#### [REQUIRED ACTION]
Only lines that contain the word "None" are to be returned from the data below.

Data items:

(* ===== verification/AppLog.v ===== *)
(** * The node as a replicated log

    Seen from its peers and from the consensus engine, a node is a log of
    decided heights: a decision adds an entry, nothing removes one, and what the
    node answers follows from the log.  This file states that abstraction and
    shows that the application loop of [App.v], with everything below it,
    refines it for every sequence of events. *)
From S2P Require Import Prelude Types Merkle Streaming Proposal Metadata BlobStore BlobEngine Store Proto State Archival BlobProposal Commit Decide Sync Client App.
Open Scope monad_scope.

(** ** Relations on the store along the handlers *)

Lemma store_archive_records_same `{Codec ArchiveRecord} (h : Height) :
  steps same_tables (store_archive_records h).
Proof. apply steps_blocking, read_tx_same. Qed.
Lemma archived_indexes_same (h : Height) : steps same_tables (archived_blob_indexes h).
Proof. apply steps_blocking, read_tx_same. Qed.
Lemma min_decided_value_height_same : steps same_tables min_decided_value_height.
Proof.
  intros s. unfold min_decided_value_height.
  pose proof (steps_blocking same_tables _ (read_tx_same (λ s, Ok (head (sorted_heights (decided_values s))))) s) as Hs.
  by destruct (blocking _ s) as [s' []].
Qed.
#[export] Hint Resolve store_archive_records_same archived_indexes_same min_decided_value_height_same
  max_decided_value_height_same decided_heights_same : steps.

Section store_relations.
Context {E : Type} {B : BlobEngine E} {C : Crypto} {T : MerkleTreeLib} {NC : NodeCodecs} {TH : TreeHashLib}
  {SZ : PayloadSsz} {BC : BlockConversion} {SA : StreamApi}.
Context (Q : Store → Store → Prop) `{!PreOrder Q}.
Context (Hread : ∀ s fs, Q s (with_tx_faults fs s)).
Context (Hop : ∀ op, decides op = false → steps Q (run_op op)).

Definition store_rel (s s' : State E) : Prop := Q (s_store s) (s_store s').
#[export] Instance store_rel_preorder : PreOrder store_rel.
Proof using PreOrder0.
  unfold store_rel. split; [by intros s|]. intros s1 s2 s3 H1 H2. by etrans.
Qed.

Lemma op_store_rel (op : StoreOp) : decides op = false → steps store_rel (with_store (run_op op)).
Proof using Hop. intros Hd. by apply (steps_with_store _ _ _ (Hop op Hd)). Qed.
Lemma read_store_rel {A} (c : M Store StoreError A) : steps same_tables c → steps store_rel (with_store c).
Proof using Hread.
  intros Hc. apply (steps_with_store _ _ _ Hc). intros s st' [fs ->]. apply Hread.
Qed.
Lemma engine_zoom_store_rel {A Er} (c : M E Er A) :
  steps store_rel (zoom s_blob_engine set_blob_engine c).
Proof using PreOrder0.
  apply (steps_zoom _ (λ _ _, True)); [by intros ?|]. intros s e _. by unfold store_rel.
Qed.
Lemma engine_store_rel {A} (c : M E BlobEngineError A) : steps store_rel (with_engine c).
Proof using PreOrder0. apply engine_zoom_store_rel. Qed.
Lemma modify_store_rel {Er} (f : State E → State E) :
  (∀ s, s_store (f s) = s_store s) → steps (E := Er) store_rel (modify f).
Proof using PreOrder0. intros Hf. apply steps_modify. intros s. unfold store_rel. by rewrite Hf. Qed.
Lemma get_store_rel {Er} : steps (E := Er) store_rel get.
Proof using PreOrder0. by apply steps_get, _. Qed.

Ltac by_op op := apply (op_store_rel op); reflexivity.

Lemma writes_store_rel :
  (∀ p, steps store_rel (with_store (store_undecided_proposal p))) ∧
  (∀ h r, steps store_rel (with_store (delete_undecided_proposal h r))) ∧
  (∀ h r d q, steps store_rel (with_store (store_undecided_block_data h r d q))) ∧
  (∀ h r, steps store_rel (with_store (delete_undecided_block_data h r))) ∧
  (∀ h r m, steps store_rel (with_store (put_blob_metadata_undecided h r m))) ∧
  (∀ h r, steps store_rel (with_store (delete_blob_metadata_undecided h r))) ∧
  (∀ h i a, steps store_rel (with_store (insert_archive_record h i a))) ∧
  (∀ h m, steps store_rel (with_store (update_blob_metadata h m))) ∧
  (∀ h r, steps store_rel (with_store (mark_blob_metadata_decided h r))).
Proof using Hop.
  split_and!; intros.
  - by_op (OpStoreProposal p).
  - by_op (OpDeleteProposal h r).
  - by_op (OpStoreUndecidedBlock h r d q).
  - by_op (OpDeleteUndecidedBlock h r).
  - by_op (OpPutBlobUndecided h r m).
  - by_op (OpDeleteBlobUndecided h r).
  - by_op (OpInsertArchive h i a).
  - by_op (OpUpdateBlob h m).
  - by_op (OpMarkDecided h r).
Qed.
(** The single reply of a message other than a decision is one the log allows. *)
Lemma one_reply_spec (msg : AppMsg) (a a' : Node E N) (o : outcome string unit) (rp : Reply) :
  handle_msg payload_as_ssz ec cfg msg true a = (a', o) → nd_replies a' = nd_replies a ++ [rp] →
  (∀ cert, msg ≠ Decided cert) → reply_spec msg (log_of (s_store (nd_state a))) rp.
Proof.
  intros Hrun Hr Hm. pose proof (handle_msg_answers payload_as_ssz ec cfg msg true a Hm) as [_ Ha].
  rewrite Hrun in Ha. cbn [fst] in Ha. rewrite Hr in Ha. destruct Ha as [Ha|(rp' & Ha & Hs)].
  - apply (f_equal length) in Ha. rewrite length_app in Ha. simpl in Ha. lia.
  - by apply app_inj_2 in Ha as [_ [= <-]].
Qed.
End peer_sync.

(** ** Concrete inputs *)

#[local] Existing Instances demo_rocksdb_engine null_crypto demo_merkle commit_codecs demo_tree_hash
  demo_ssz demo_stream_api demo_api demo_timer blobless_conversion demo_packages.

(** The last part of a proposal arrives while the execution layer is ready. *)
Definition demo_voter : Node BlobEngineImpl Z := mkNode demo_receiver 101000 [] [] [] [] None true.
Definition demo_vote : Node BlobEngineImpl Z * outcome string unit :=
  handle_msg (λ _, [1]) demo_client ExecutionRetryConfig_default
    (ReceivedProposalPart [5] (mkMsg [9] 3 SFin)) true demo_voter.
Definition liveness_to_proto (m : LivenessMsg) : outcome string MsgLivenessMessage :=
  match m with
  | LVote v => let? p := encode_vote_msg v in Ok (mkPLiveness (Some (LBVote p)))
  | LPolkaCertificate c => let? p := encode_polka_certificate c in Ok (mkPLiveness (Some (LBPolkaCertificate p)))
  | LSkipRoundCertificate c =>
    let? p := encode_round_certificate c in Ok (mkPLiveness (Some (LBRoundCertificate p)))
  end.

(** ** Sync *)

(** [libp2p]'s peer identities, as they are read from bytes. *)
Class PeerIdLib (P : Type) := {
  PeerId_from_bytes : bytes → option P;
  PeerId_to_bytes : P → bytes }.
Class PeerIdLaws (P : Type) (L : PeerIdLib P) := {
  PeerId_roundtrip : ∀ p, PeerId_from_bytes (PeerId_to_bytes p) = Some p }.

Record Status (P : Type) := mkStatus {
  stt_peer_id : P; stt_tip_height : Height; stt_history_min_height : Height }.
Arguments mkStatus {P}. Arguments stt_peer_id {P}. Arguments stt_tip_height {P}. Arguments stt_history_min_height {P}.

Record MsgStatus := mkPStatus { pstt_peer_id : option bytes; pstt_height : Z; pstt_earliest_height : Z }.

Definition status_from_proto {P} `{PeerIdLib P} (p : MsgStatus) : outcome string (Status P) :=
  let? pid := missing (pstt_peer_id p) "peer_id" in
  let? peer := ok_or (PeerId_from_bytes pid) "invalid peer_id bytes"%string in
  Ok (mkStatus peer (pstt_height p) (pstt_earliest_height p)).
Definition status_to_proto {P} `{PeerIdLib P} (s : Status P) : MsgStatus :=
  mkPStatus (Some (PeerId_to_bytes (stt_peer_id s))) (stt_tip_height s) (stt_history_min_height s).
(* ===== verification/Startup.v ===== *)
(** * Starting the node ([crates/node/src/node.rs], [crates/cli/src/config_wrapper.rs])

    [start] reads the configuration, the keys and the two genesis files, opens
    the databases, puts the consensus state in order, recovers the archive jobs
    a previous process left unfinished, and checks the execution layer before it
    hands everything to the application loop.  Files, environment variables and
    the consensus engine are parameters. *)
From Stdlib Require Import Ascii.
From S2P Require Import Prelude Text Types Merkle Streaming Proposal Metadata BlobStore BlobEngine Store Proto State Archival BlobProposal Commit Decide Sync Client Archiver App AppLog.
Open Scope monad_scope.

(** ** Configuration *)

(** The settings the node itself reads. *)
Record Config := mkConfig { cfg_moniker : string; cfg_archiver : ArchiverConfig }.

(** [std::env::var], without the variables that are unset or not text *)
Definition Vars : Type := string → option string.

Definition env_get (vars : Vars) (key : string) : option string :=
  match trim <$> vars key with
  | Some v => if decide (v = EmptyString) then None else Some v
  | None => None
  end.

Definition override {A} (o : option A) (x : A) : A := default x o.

#### [RESPONSE AREA]
Definition demo_voter : Node BlobEngineImpl Z := mkNode demo_receiver 101000 [] [] [] [] None true.
  | Some v => if decide (v = EmptyString) then None else Some v
  | None => None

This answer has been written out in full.